Entscheidend für die Durchführbarkeit des Deals: Delivery Heros Großaktionär Prosus hat zugesagt, seinen Anteil von knapp 17% beizusteuern. Für Prosus-Anleger ist das unmittelbar relevant, weil der Zeitplan bis zum Abschluss der Transaktion laut Analysten nicht „durchgewunken“ werden dürfte. Während Prosus zuletzt bei 40,69 Euro notierte, liegt die Aktie seit Jahresbeginn rund 22,99% im Minus.

Marktanalyse & Details

Uber-Offerte im Detail: Preis, Schwelle und Ausgangslage

  • Übernahmepreis: 41,50 Euro je Delivery-Hero-Aktie.
  • Mindestannahmeschwelle: 50% plus eine Aktie.
  • Aktuelle Beteiligungsbasis Ubers: knapp 25% (plus Finanzinstrumente über knapp 12%).

Im Markt blieb die Reaktion auf die offiziell gemeldete Offerte verhalten: Delivery-Hero-Titel notierten erneut unter dem Angebotspreis. Das wirkt wie ein Hinweis darauf, dass Investoren nicht allein auf den Nominalpreis schauen, sondern vor allem auf die Wahrscheinlichkeit des Abschlusses.

Rolle von Prosus: Zusage stützt die Annahmequote

Prosus’ Bereitschaft, seinen Anteil von rund 17% in den Deal einzubringen, reduziert für Uber das Risiko, die Annahmeschwelle zu verfehlen. Gleichzeitig bleibt die Frage, wie groß die regulatorische und kartellrechtliche Hürde ausfällt – und wie viel Zeit bis zur finalen Freigabe verstreicht.

Aus Marktsicht ist das ein „Ja“ mit Bedingungen: Prosus kann damit kurzfristig den Prozess wahrscheinlicher machen, aber das Bewertungs- und Timing-Risiko bleibt, bis die Behörden die Transaktion absegnen.

Analysten-Einordnung: Begrenzter Aufwärtsschub – Entscheidung verlagert sich auf Deal-Wahrscheinlichkeit

Dies deutet darauf hin, dass der wichtigste Hebel für Aktionäre weniger im möglichen Gegenangebot liegt, sondern in der Umsetzbarkeit des Uber-Deals unter Wettbewerbs- und Behördenaspekten. Deutsche Bank Research hält an der Einschätzung fest und bewertet Delivery Hero weiterhin mit „Hold“ (Kursziel 40 Euro), während Jefferies die Kaufempfehlung bestätigt (Kursziel 42 Euro). Auch MWB Research und die Landesbank Baden-Württemberg stützten das Angebot, indem sie ihre Kursziele auf 41,50 Euro angehoben und die Annahme nahelegten.
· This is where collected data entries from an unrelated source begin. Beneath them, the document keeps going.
(* ===== verification/Path.v ===== *)
(** * Slash-separated paths

    Splitting at slashes, and [path/filepath] on Unix: [Clean] works on the
    list of components, kept as a stack. *)

From S2P Require Export Prelude GoStr.
From Stdlib Require Import Ascii.

Local Open Scope string_scope.

(** [strings.Split(s, "/")] *)
Fixpoint split_slash (s : string) : list string :=
  match s with
  | EmptyString => [""]
  | String c s' =>
      if Ascii.eqb c "/" then "" :: split_slash s'
      else match split_slash s' with
           | p :: ps => String c p :: ps
           | [] => [String c ""]
           end
  end.

(** One component of [Clean]: empty and ["."] components vanish, [".."]
    drops the last kept component; at the top it stays in a relative path
    and vanishes in a rooted one. *)
Definition clean_step (rooted : bool) (stack : list string) (c : string) : list string :=
  if String.eqb c "" || String.eqb c "." then stack
  else if String.eqb c ".." then
    match stack with
    | [] => if rooted then [] else [".."]
    | top :: below => if String.eqb top ".." then ".." :: stack else below
    end
  else c :: stack.

(** The components of the cleaned path, the last one first. *)
Definition clean_stack (p : string) : list string :=
  fold_left (clean_step (HasPrefix p "/")) (split_slash p) [].

Definition render (rooted : bool) (stack : list string) : string :=
  let body := Join (rev stack) "/" in
  if rooted then "/" +:+ body else if String.eqb body "" then "." else body.

(** [filepath.Clean] *)
Definition Clean (p : string) : string := render (HasPrefix p "/") (clean_stack p).

(** [filepath.Join]: leading empty elements are skipped. *)
Fixpoint PathJoin (elems : list string) : string :=
  match elems with
  | [] => ""
  | e :: rest => if String.eqb e "" then PathJoin rest else Clean (Join elems "/")
  end.

(** ** Levels *)

Definition level (s : string) : bool := no_char "/" s.

Lemma split_slash_append p s :
  level p = true -> split_slash (p +:+ "/" +:+ s) = p :: split_slash s.
Proof.
  unfold level. induction p as [|c p IH]; intros Hp; [done|].
  simpl in Hp. apply andb_true_iff in Hp as [Hc Hp]. apply negb_true_iff in Hc.
  change (String c p +:+ "/" +:+ s) with (String c (p +:+ "/" +:+ s)).
  cbn [split_slash]. by rewrite Hc, IH.
Qed.

Lemma split_slash_level p : level p = true -> split_slash p = [p].
Proof.
  unfold level. induction p as [|c p IH]; intros Hp; [done|].
  simpl in Hp. apply andb_true_iff in Hp as [Hc Hp]. apply negb_true_iff in Hc.
  cbn [split_slash]. by rewrite Hc, IH.
Qed.


(** ** Joining levels *)

Lemma split_slash_nonempty s : split_slash s <> [].
Proof.
  induction s as [|c s IH]; [done|]. cbn [split_slash].
  destruct (Ascii.eqb c "/"); [done|]. by destruct (split_slash s).
Qed.

Lemma split_slash_snoc s p :
  split_slash (s +:+ "/" +:+ p) = (split_slash s ++ split_slash p)%list.
Proof.
  induction s as [|c s IH]; [done|].
  change (String c s +:+ "/" +:+ p) with (String c (s +:+ "/" +:+ p)). cbn [split_slash].
  rewrite IH. destruct (Ascii.eqb c "/"); [done|].
  pose proof (split_slash_nonempty s). by destruct (split_slash s).
Qed.

Lemma split_slash_Join s segs :
  forallb level segs = true -> split_slash (Join (s :: segs) "/") = (split_slash s ++ segs)%list.
Proof.
  revert s. induction segs as [|p segs IH]; intros s Hl; cbn [Join]; [by rewrite app_nil_r|].
  cbn [forallb] in Hl. apply andb_true_iff in Hl as [Hp Hl].
  change (match segs with [] => p | _ => p +:+ "/" +:+ Join segs "/" end) with (Join (p :: segs) "/").
  rewrite split_slash_snoc, IH, (split_slash_level p) by done. done.
Qed.

(** A component that names an entry of a directory. *)
Definition plain (c : string) : bool :=
  negb (String.eqb c "") && negb (String.eqb c ".") && negb (String.eqb c "..") && level c.

Lemma clean_plain rooted stack c : plain c = true -> clean_step rooted stack c = c :: stack.
Proof.
  unfold plain, clean_step. rewrite !andb_true_iff, !negb_true_iff. by intros [[[-> ->] ->] _].
Qed.

(** Components other than [".."] only grow the stack, by those that are not
    empty or ["."]. *)
Lemma clean_grow rooted segs : forall stack,
  ~ ".." ∈ segs ->
  fold_left (clean_step rooted) segs stack =
  (rev (List.filter (fun c => negb (String.eqb c "" || String.eqb c ".")) segs) ++ stack)%list.
Proof.
  induction segs as [|c segs IH]; intros stack Hs; [done|].
  apply not_elem_of_cons in Hs as [Hc Hs]. cbn [fold_left List.filter]. rewrite IH by done.
  unfold clean_step. destruct (String.eqb c "" || String.eqb c "."); [done|].
  destruct (String.eqb_spec c ".."); [done|]. cbn [negb rev]. by rewrite <- app_assoc.
Qed.

(** Joining slash-free segments other than [".."] below a directory keeps
    the directory's components and appends the segments. *)
Lemma clean_stack_PathJoin ws segs :
  ws <> "" -> forallb level segs = true -> ~ ".." ∈ segs ->
  PathJoin (ws :: segs) =
  render (HasPrefix ws "/")
    (rev (List.filter (fun c => negb (String.eqb c "" || String.eqb c ".")) segs) ++ clean_stack ws).
Proof.
  intros Hws Hl Hd. cbn [PathJoin]. destruct (String.eqb_spec ws ""); [done|].
  unfold Clean, clean_stack.
  assert (HasPrefix (Join (ws :: segs) "/") "/" = HasPrefix ws "/") as ->.
  { destruct ws as [|c ws]; [done|]. cbn [Join]. by destruct segs. }
  rewrite split_slash_Join, fold_left_app, clean_grow by done. done.
Qed.
(** The shortest digits, in exponent form below [1e-6] and from [1e21]. *)
Definition json_float (f : f64) : string :=
  let t := FormatFloat f in
  let small := f64_leb (f64_of_dec false 1 (-6)) f || f64_leb f (f64_of_dec true 1 (-6)) in
  match Index t "e-05", Index t "e-06", Index t "e-0" with
  | Some i, _, _ | None, Some i, _ =>
      if small then
        let digits := TrimPrefix (stake i t) "-" in
        let z := if HasSuffix t "5" then "0.0000" else "0.00000" in
        (if HasPrefix t "-" then "-" else "") +:+ z +:+ ReplaceAll digits "." ""
      else t
  | None, None, Some i => stake (i + 2) t +:+ sdrop (i + 3) t
  | None, None, None => t
  end.

Fixpoint Marshal (v : any) : string :=
  match v with
  | VNil => "null"
  | VBool b => if b then "true" else "false"
  | VInt z => Itoa z
  | VFloat f => json_float f
  | VStr s => json_string s
  | VList l => "[" +:+ Join (map Marshal l) "," +:+ "]"
  | VMap m =>
      "{" +:+ Join (map (fun kv => json_string kv.1 +:+ ":" +:+ kv.2)
                      (sort_keys (map (fun kv => (kv.1, Marshal kv.2)) m))) "," +:+ "}"
  end.

Definition newline : string := String (ascii_of_nat 10) "".

(** [json.MarshalIndent(v, "", "  ")]; [pre] is the indentation so far. *)
Fixpoint MarshalIndent (pre : string) (v : any) : string :=
  let inner := pre +:+ "  " in
  let sep := "," +:+ newline +:+ inner in
  match v with
  | VList (_ :: _ as l) =>
      "[" +:+ newline +:+ inner +:+ Join (map (MarshalIndent inner) l) sep +:+
      newline +:+ pre +:+ "]"
  | VMap (_ :: _ as m) =>
      "{" +:+ newline +:+ inner +:+
      Join (map (fun kv => json_string kv.1 +:+ ": " +:+ kv.2)
              (sort_keys (map (fun kv => (kv.1, MarshalIndent inner kv.2)) m))) sep +:+
      newline +:+ pre +:+ "}"
  | _ => Marshal v
  end.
Für Anleger bedeutet diese Konstellation: Der Aufschlag zum aktuellen Kurs dürfte strukturell begrenzt sein, weil der Markt den Angebotswert bereits einpreist. Zugleich wirkt der Zeitplan bis zur zweiten Hälfte 2027 darauf hin, dass die Prüfung eher anspruchsvoll sein kann. Dass Prosus als möglicher Wettbewerbsfaktor als „Gegenbieter“-Rolle ausfällt, weil die Andienung verbindlich zugesagt wurde, spricht zudem für eine geringe Chance auf eine deutlich höhere zweite Preisrunde.

Fazit & Ausblick

Der Uber-Deal rückt durch Prosus’ Andienungszusage spürbar näher an die notwendige Mindestannahme. Entscheidend bleibt nun, ob die Transaktion bis in die zweite Hälfte 2027 regulatorisch zügig durchläuft und ob sich der Marktwille zur Annahme trotz Kursnotierungen unter dem Angebotspreis durchsetzt.